== Entries shown ==
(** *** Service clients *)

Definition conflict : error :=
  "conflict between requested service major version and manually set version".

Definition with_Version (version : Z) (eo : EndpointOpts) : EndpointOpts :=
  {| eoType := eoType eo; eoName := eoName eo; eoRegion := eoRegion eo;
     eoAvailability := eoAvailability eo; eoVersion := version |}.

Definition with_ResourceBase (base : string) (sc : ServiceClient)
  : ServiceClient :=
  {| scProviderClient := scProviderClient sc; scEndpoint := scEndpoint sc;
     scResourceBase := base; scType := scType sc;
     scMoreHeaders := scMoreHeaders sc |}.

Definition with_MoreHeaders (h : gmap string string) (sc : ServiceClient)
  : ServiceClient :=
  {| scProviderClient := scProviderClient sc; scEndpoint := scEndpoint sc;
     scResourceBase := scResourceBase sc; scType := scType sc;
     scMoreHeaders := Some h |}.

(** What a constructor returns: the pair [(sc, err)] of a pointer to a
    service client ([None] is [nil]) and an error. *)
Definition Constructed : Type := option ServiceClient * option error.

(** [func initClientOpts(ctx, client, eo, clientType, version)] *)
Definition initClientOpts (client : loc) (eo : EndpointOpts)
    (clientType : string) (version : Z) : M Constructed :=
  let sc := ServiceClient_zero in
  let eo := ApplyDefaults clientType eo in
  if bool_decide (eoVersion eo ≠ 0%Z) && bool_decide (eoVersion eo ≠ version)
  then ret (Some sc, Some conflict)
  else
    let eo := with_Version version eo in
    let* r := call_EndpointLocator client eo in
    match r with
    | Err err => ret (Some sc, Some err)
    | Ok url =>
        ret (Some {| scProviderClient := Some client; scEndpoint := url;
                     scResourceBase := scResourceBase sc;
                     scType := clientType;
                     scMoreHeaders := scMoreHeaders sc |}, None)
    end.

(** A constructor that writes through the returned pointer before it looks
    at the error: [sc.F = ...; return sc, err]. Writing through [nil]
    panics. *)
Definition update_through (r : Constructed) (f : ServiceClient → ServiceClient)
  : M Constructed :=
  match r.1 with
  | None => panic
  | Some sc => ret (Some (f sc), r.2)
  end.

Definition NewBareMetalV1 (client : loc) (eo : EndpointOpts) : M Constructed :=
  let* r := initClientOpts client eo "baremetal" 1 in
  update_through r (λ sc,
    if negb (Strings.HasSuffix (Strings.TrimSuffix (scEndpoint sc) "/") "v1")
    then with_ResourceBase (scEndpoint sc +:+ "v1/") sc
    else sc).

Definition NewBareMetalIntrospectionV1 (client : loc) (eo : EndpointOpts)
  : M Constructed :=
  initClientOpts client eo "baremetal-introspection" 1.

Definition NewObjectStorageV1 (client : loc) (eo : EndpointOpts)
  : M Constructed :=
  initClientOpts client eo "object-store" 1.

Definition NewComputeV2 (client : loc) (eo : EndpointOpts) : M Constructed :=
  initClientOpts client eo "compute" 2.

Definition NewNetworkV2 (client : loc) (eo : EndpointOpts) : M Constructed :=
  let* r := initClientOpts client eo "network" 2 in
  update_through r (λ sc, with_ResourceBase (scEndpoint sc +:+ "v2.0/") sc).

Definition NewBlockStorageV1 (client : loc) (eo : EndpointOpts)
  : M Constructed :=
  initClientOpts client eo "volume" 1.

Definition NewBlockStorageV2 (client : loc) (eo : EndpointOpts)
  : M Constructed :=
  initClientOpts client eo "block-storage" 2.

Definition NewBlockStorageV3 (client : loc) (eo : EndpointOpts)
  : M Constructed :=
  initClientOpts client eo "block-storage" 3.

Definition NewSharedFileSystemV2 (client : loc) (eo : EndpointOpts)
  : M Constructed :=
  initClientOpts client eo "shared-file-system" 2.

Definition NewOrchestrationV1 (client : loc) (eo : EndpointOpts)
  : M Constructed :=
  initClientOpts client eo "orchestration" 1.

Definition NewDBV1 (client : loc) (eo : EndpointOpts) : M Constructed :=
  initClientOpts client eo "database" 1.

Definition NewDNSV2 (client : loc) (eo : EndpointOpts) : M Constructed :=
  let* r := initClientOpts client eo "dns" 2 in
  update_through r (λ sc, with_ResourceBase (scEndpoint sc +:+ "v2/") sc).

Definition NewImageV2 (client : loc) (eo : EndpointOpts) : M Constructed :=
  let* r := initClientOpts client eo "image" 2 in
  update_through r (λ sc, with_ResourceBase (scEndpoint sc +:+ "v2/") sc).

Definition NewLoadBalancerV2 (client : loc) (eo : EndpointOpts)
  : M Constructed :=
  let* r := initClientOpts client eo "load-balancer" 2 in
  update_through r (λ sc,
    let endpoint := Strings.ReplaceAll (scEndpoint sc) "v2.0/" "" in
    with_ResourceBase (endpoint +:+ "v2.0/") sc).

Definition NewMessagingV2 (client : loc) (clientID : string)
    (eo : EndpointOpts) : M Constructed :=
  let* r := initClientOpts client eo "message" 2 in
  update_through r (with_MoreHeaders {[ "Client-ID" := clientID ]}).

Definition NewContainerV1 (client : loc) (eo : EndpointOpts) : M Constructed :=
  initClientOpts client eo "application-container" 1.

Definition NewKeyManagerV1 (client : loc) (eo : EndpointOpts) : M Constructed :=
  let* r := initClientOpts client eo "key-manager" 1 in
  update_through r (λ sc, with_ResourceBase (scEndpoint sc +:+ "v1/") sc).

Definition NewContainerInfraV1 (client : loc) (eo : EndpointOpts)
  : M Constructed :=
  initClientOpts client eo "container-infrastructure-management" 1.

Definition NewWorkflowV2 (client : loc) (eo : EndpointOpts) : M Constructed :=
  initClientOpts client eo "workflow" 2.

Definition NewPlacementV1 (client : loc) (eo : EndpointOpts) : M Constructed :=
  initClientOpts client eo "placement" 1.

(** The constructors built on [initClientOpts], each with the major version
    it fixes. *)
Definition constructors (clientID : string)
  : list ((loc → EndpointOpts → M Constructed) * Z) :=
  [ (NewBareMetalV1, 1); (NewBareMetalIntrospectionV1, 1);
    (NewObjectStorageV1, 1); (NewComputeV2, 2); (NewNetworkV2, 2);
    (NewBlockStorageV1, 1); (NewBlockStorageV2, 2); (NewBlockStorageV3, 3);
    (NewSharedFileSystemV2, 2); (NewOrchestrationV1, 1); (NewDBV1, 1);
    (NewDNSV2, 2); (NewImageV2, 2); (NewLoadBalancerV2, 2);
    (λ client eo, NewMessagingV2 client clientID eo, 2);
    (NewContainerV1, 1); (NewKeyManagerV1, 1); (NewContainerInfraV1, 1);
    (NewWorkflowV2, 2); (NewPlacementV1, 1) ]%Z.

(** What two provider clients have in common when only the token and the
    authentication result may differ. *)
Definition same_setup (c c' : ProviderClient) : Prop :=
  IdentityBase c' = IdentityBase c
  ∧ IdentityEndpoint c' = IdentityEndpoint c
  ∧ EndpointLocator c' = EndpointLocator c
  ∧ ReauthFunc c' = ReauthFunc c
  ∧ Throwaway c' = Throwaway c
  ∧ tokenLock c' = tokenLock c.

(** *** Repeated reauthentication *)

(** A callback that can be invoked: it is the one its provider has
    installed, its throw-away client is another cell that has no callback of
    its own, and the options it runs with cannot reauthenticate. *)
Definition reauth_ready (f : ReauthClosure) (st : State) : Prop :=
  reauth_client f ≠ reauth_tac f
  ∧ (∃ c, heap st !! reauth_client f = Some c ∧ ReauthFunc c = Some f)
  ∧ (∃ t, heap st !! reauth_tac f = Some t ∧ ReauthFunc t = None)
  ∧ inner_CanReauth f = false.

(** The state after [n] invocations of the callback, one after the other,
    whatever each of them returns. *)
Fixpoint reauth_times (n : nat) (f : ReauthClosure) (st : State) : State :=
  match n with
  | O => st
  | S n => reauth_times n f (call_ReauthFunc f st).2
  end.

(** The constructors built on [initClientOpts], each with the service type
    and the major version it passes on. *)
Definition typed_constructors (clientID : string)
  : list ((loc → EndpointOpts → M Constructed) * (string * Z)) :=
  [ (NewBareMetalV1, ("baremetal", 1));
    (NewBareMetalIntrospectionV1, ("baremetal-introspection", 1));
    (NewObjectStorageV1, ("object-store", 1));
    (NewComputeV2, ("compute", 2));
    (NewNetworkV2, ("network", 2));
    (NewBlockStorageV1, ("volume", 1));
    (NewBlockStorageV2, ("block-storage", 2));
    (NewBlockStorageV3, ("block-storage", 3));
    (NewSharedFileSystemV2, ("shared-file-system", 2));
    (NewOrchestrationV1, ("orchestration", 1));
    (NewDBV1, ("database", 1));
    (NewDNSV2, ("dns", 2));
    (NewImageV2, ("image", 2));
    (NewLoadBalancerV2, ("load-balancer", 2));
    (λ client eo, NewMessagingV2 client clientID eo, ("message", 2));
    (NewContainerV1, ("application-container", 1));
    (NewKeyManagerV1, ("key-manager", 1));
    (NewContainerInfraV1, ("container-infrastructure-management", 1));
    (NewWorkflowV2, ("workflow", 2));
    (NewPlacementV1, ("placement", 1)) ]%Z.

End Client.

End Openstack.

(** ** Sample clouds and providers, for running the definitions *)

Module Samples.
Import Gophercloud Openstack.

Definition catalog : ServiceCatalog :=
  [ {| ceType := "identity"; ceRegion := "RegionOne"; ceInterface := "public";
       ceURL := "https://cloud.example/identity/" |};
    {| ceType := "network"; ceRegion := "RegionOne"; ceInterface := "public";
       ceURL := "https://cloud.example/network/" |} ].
===
# Directions for this task:
Filter the entries above and keep only the lines with the word "pointer".

# Result of this task:
(** What a constructor returns: the pair [(sc, err)] of a pointer to a
(** A constructor that writes through the returned pointer before it looks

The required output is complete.